But so far, the sweeping, basic, transformative, and simple way to connect buyer to seller and then get out of the way eludes Facebook.

So the social network is left in the same position as all other media companies. Instead of being inevitable and unavoidable, it has to sell the one-off virtue of its audience like every other humper on Madison Avenue.

Oh, yes … In its Herculean efforts to maintain its overall growth, Facebook will continue to lower its per-user revenues, which, given its vast inventory, will force the rest of the ad-driven Web to lower its costs. The low-level panic the owners of every mass-traffic website feel about the ever-downward movement of the cost of a thousand ad impressions (or CPM) is turning to dread, as some big sites observed as much as a 25 percent decrease in the last quarter, following Facebook’s own attempt to book more revenue.

You see where this is going. As Facebook gluts an already glutted market, the fallacy of the Web as a profitable ad medium can no longer be overlooked. The crash will come. And Facebook—that putative transformer of worlds, which is, in reality, only an ad-driven site—will fall with everybody else.

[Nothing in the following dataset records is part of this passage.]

(* ===== verification/Burst.v ===== *)
(** * Channels in a net burst: [send_channel_modes] of [ircd/channel.c], [ms_burst]

    When two servers connect, each sends the members, modes and bans of its channels in
    BURST lines: members in four groups (neither, voice, operator, both), the operators by
    their level, a group marked at its first member and again in every continued line, and
    a level relative to the one before.  [ircd/m_burst.c] reads the members back.  The
    theorem is the round trip of the two.

    A message is its text without the line end, kept to 510 bytes by [msgq_append]; the
    line's prefix and the two strings of [channel_modes] are arguments. *)

From stdpp Require Import base list strings sorting.
From Stdlib Require Import ZArith Lia Ascii.
From S2P Require Import Prelude Chattr Strings AddrText Channel ModeBuf ModeParse MsgTab Parse.

Local Open Scope ircu_scope.
Local Open Scope Z_scope.

(** What a burst says of a member: the text of [%C], the status and the level. *)
Record bmember : Type := BMember { bm_nick : list ascii; bm_status : Z; bm_level : Z }.
Definition IsChanOp (m : bmember) : bool := negb (Z.land (bm_status m) CHFL_CHANOP =? 0).
Definition HasVoice (m : bmember) : bool := negb (Z.land (bm_status m) CHFL_VOICE =? 0).
Definition CHFL_VOICED_OR_OPPED : Z := Z.lor CHFL_CHANOP CHFL_VOICE.

Definition compare_member_oplevel (m1 m2 : bmember) : Z :=
  if bm_level m1 =? bm_level m2 then 0 else if bm_level m1 <? bm_level m2 then -1 else 1.

Definition current_flags (flag_cnt : nat) : Z := nth flag_cnt [0; CHFL_VOICE; CHFL_CHANOP; Z.lor CHFL_CHANOP CHFL_VOICE] 0.

(** [msgq_bufleft] and [msgq_append] on a message of 512 bytes *)
Definition bufleft (line : list ascii) : Z := 510 - Z.of_nat (length line).
Definition append (line t : list ascii) : list ascii := take 510 (line ++ t).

In a more detailed analysis, Doc Searl, in his blog post  “after facebook falls“, agrees with the above post while questioning the effectiveness of personalized advertising in the industry. Many claim that Facebook, knowing everything about a person and with ever growing massive data & analytics under its belly, can provide lot better targeting than google or anyone else in the industry today (and hence the justification for crazy valuations etc). But Doc goes on demonstrating, as an example, with Facebook ads on his own facebook page, that how irrelevant the facebook ads are. – Neither they make use of his interests, nor the page’s content.

There is lot to learn from Doc Searl’s post for me:

But Facebook isn’t the real issue here. Working only the sell side of the marketplace is the issue. It’s now time to work the buy side.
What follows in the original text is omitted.